Nectarines – Choose nectarines with a creamy yellow background color without any green at the stem end. Firm fruits can be ripened at home. When they yield slightly to pressure, they’re ready to eat.

Oranges – May regreen after harvest, but this is natural and does not indicate unripeness. To get the juiciest fruit, choose oranges that feel heavy for their size.

Peaches – Should smell peachy and have no tinge of green in the background color of the skin. The amount of red blush does not indicate ripeness. Choose peaches that are fairly firm and a little soft. They should give a bit when squeezed in the palm of the hand. Stored in a paper bag, they will soften and get juicier, but not sweeter.
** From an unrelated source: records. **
(** The response to the query of an entry: [None] to ignore the packet. *)
Definition check_response d (e : dns_table_entry) (p addr : Z) (hdr : list Z) : res (option dns_answer) :=
  let s := packets (stack d) in
  let nquestions := lwip_htons (le_val (take 2 (drop 4 hdr))) in
  let nanswers := lwip_htons (le_val (take 2 (drop 6 hdr))) in
  if Z.land (nth 2 hdr 0) DNS_FLAG1_RESPONSE =? 0 then Ok None
  else if negb (nquestions =? 1) then Ok None
  else
    let* server := nth_at (dns_servers (dns d)) (d_server_idx e) in
    if negb (addr =? server) then Ok None
    else
      let* res_idx := dns_compare_name s (d_name e) p SIZEOF_DNS_HDR in
      if res_idx =? 65535 then Ok None
      else
        let* (copied, qry) := pbuf_copy_partial s p true SIZEOF_DNS_QUERY res_idx in
        if negb (copied =? SIZEOF_DNS_QUERY) then Ok None
        else if negb (le_val (take 2 (drop 2 qry)) =? PP_HTONS DNS_RRCLASS_IN) || negb (le_val (take 2 qry) =? PP_HTONS DNS_RRTYPE_A)
        then Ok None
        else
          let res_idx := u16 (res_idx + SIZEOF_DNS_QUERY) in
          if negb (Z.land (nth 3 hdr 0) DNS_FLAG2_ERR_MASK =? 0) then Ok (Some NoAnswer)
          else
            let* b := deref (pbufs s) p in
            let* r := answer_loop (Z.to_nat nanswers) s p (tot_len b) res_idx in
            Ok (match r with Malformed => None | r => Some r end).

Definition dns_recv d (p addr : Z) : res (dnet A W) :=
  let free_packet d := let* n := free (stack d) p in Ok (with_stack n d) in
  let* b := pbuf_at (stack d) p in
  if tot_len b <? SIZEOF_DNS_HDR + SIZEOF_DNS_QUERY then free_packet d
  else
    let* (copied, hdr) := pbuf_copy_partial (packets (stack d)) p true SIZEOF_DNS_HDR 0 in
    if negb (copied =? SIZEOF_DNS_HDR) then free_packet d
    else
      let txid := lwip_htons (le_val (take 2 hdr)) in
      let i := find_index (fun e => dstate_eqb (d_state e) DNS_STATE_ASKING && (d_txid e =? txid)) (dns_table (dns d)) 0 in
      if Z.of_nat DNS_TABLE_SIZE <=? i then free_packet d
      else
        let* e := entry_at d i in
        let* r := check_response d e p addr hdr in
        match r with
        | None | Some Malformed => free_packet d
        | Some (Answer ttl ip) =>
            let* d := upd_entry d i (set_d_ipaddr ip) in
            let* d := free_packet d in
            dns_correct_response d i ttl
        | Some NoAnswer =>
            let* d := free_packet d in
            let* d := dns_call_found d i false in
            upd_entry d i (set_d_state DNS_STATE_UNUSED)
        end.
(* ===== verification/DnsMsg.v ===== *)
(** * DNS messages: queries and responses of lwip/src/core/dns.c

    What the client makes of a well-formed response, and that a response of any form is
    parsed to its end. *)

From S2P Require Import Prelude Def Ip4Addr Pbuf PbufData TcpData Net Ip4 Udp Dns DnsName.

(** Numbers in network order. *)
Definition net16 (x : Z) : list Z := le_bytes 2 (lwip_htons x).
Definition net32 (x : Z) : list Z := le_bytes 4 (lwip_htonl x).

(** A resource record, with its name as it stands in the message. *)
Record rr := mk_rr { rr_name : list Z; rr_type : Z; rr_class : Z; rr_ttl : Z; rr_data : list Z }.

Definition rr_head (r : rr) : list Z :=
  net16 (rr_type r) ++ net16 (rr_class r) ++ net32 (rr_ttl r) ++ net16 (Z.of_nat (length (rr_data r))).
Definition rr_bytes (r : rr) : list Z := rr_name r ++ rr_head r ++ rr_data r.

(** The name of a record: labels of 1 to 63 bytes, and after them the end of the name or a pointer to the
    rest of it (RFC 1035, 4.1.4), or the pointer alone.  The name of the root, the end alone, is left out:
    see [dns_skip_root]. *)
Definition wire_label (l : list Z) : Prop := (0 < length l <= 63)%nat.
Definition pointer (t : list Z) : Prop := exists hi lo, t = [hi; lo] /\ 192 <= hi < 256.
Definition rr_name_ok (nm : list Z) : Prop :=
  exists labs t, Forall wire_label labs /\ nm = dns_labels labs ++ t /\ (t = [0] /\ labs <> [] \/ pointer t).

Definition rr_ok (r : rr) : Prop :=
  rr_name_ok (rr_name r) /\ is_u16 (rr_type r) /\ is_u16 (rr_class r) /\ is_u32 (rr_ttl r)
  /\ is_u16 (Z.of_nat (length (rr_data r))).

(** The first record that has an IPv4 address. *)
Definition is_address (r : rr) : bool :=
  (rr_class r =? DNS_RRCLASS_IN) && (rr_type r =? DNS_RRTYPE_A) && (Z.of_nat (length (rr_data r)) =? 4).
Fixpoint first_address (l : list rr) : dns_answer :=
  match l with
  | [] => NoAnswer
  | r :: l' => if is_address r then Answer (rr_ttl r) (le_val (rr_data r)) else first_address l'
  end.

(** The header of a response to one question with [k] answers. *)
Definition response_hdr (txid flags1 flags2 : Z) (k : nat) (other : list Z) : list Z :=
  net16 txid ++ [flags1; flags2] ++ net16 1 ++ net16 (Z.of_nat k) ++ other.

Lemma net16_val x : le_val (net16 x) = lwip_htons x.
Proof. unfold net16. apply le_val_bytes. pose proof (lwip_htons_range x) as R. unfold is_u16 in R. cbn. lia. Qed.
Lemma net32_val x : le_val (net32 x) = lwip_htonl x.
Proof. unfold net32. apply le_val_bytes. pose proof (lwip_htonl_range x) as R. unfold is_u32 in R. cbn. lia. Qed.

Lemma net16_back x : is_u16 x -> lwip_htons (le_val (net16 x)) = x.
Proof. intros. rewrite net16_val. by apply lwip_htons_involutive. Qed.

Lemma net16_eqb x y : is_u16 x -> is_u16 y -> PP_HTONS y = lwip_htons y -> (le_val (net16 x) =? PP_HTONS y) = (x =? y).
Proof.
  intros Hx Hy E. rewrite net16_val, E. destruct (Z.eqb_spec x y) as [->|N]; [apply Z.eqb_refl|]. apply Z.eqb_neq. intros E'.
  apply N. rewrite <- (lwip_htons_involutive x), <- (lwip_htons_involutive y) by done. congruence.
Qed.

(** The fields of a record header. *)
Lemma rr_head_fields r : rr_ok r ->
  ans_type (rr_head r) = le_val (net16 (rr_type r)) /\ ans_cls (rr_head r) = le_val (net16 (rr_class r))
  /\ ans_ttl (rr_head r) = le_val (net32 (rr_ttl r)) /\ ans_len (rr_head r) = le_val (net16 (Z.of_nat (length (rr_data r))))
  /\ length (rr_head r) = 10%nat.
Proof. done. Qed.
(* ===== verification/DnsInv.v ===== *)
(** * The invariant of the DNS client: lwip/src/core/dns.c

    What holds of the table, the requests and the source ports between any two calls of the
    client, for callbacks that do not call the client themselves (the runs in [DnsExamples]
    show what happens when they do). *)

From S2P Require Import Prelude Def Ip4Addr Pbuf TcpData Net Ip4 IpFrame Udp Dns.

(** ** Steps through code *)

Lemma holds_nth {X Y} (l : list X) i (f : X -> res Y) Q :
  (forall k x, i = Z.of_nat k -> l !! k = Some x -> holds (f x) Q) -> holds (res_bind (nth_at l i) f) Q.
Proof.
  intros Hf. unfold nth_at. destruct (Z.ltb_spec i 0); [done|]. destruct (l !! Z.to_nat i) as [x|] eqn:E; [|done].
  cbn [res_bind]. apply (Hf (Z.to_nat i)); [lia|done].
Qed.

Lemma nth_at_nat {X} (l : list X) k x : l !! k = Some x -> nth_at l (Z.of_nat k) = Ok x.
Proof. intros E. unfold nth_at. rewrite (proj2 (Z.ltb_ge _ _)) by lia. by rewrite Nat2Z.id, E. Qed.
Pears – Will yield to gentle pressure near the stem end and side when it’s ready to eat. Ripen at home at room temperature.

Pineapples – Will have a distinctive pineapple aroma. Should be heavy for their size, well shaped and fresh-looking with dark green crown leaves and a dry, crisp shell. Ripeness is not indicated by shell color or pulling crown leaves.

Plums – Choose plump fruit that is not excessively soft. To ripen at home, store in a paper bag.

Strawberries – Should be plump, firm, well rounded, and have an even bright red color with natural shine. Caps should be fresh-looking, green, and in place. When possible, avoid fruit that is white near the caps. This is called white shoulders, and it can mean two things: either the fruit was picked too soon, or the berries are fully ripe but missing some color due to a lack of sunshine.

Tangerines – Look for fruit with deep, rich color and “puffy” appearance. Good-quality fruit should be heavy for its size. Avoid fruit with soft or water-soaked spots or mold.

Watermelons – Should have a dull (as opposed to shiny) rind, a dried stem, and a yellowish underside where the watermelon has touched the ground. Immature watermelons have a shiny rind and a white, pale green, or light yellow underside. Thumping does not indicate ripeness.

To speed the ripening of soft fruits such as avocados, bananas, kiwis, nectarines, peaches, pears, plums, and tomatoes, store them in a paper bag with an apple. The apple will boost the partly ripe fruit’s exposed to ethylene, a gas required for ripening.